Top of Record set

(** * Archive extraction (lutris/util/extract.py)

    A shallow embedding of the extraction orchestration code of
    [lutris/util/extract.py]: format detection, backend dispatch, the staging
    directory and the merge of staged content into the destination.

    Layout: the Python string and path primitives the code calls, the pure
    functions of the module, a model of the file system and of the [os] /
    [shutil] calls, the effectful functions of the module in a state and
    exception monad, and then the theorems. *)

From stdpp Require Import gmap strings list fin_maps.
From Stdlib Require Import String Ascii ZArith Lia.

Local Open Scope Z_scope.
Local Open Scope nat_scope.
Local Open Scope string_scope.

#[local] Arguments String.append !s1 s2 : simpl nomatch.

(** ** Python [str] primitives *)

Module Str.

(** [s[n:]] *)
Fixpoint drop (n : nat) (s : string) : string :=
  match n, s with
  | O, _ => s
  | S n', String _ s' => drop n' s'
  | S _, EmptyString => EmptyString
  end.

(** [s[:n]] *)
Fixpoint take (n : nat) (s : string) : string :=
  match n, s with
  | O, _ => EmptyString
  | S n', String c s' => String c (take n' s')
  | S _, EmptyString => EmptyString
  end.

(** [s.startswith(p)] *)
Fixpoint startswith (s p : string) : bool :=
  match p, s with
  | EmptyString, _ => true
  | String a p', String b s' => if Ascii.eqb a b then startswith s' p' else false
  | String _ _, EmptyString => false
  end.

(** [s.endswith(suf)]: the last [len(suf)] characters of [s] are [suf]. *)
Definition endswith (s suf : string) : bool :=
  Nat.leb (String.length suf) (String.length s)
  && String.eqb (drop (String.length s - String.length suf) s) suf.

(** [s.endswith((suf1, suf2, ...))] *)
Definition endswith_any (s : string) (sufs : list string) : bool :=
  existsb (endswith s) sufs.

(** [c.lower()] on one character of the ASCII range. *)
Definition lower_char (c : ascii) : ascii :=
  let n := nat_of_ascii c in
  if Nat.leb 65 n && Nat.leb n 90 then ascii_of_nat (n + 32) else c.

(** [s.lower()].  A string holds the UTF-8 bytes of the text.  The letters
    [A] to [Z] are folded, and the Kelvin sign U+212A (the bytes 226, 132,
    170), the one character outside ASCII whose lower-case form is ASCII,
    becomes [k].  The other characters outside ASCII are kept as they are:
    their lower-case forms are not ASCII either, and the module compares
    the result with ASCII words only. *)
Fixpoint lower (s : string) : string :=
  match s with
  | EmptyString => EmptyString
  | String c s' =>
      if Ascii.eqb c "226" then
        match s' with
        | String c1 (String c2 s'') =>
            if Ascii.eqb c1 "132" && Ascii.eqb c2 "170"
            then String "k" (lower s'')
            else String c (lower s')
        | _ => String c (lower s')
        end
      else String (lower_char c) (lower s')
  end.

(** The string starts with the last two bytes of the Kelvin sign. *)
Definition kelvin_tail (s : string) : bool :=
  match s with
  | String c1 (String c2 _) => Ascii.eqb c1 "132" && Ascii.eqb c2 "170"
  | _ => false
  end.

(** [s.lstrip(c)] for a one-character argument. *)
Fixpoint lstrip (c : ascii) (s : string) : string :=
  match s with
  | EmptyString => EmptyString
  | String a s' => if Ascii.eqb a c then lstrip c s' else s
  end.

(** [s.rstrip(c)] for a one-character argument. *)
Fixpoint rstrip (c : ascii) (s : string) : string :=
  match s with
  | EmptyString => EmptyString
  | String a s' =>
      match rstrip c s' with
      | EmptyString => if Ascii.eqb a c then EmptyString else String a EmptyString
      | r => String a r
      end
  end.

(** [s.rfind(c)], counted from position [i] of the whole string: the highest
    index at which [c] occurs, [-1] when it does not occur. *)
Fixpoint rfind_from (i : Z) (c : ascii) (s : string) : Z :=
  match s with
  | EmptyString => (-1)%Z
  | String a s' =>
      let r := rfind_from (i + 1)%Z c s' in
      if (0 <=? r)%Z then r else if Ascii.eqb a c then i else (-1)%Z
  end.

Definition rfind (s : string) (c : ascii) : Z := rfind_from 0%Z c s.

(** [x in (t1, t2, ...)] for strings. *)
Definition mem (x : string) (l : list string) : bool := existsb (String.eqb x) l.

(** [s.split(c)] for a one-character separator. *)
Fixpoint split (c : ascii) (s : string) : list string :=
  match s with
  | EmptyString => [EmptyString]
  | String a s' =>
      if Ascii.eqb a c then EmptyString :: split c s'
      else match split c s' with
           | w :: ws => String a w :: ws
           | [] => [String a EmptyString]
           end
  end.

End Str.

(** ** [os.path] on POSIX *)

Module OsPath.

Definition sep : ascii := "/"%char.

Bottom of Record set

*Problem details*:
Provide only the count of lines in the material above that hold the word "list".

*Answer space*:
4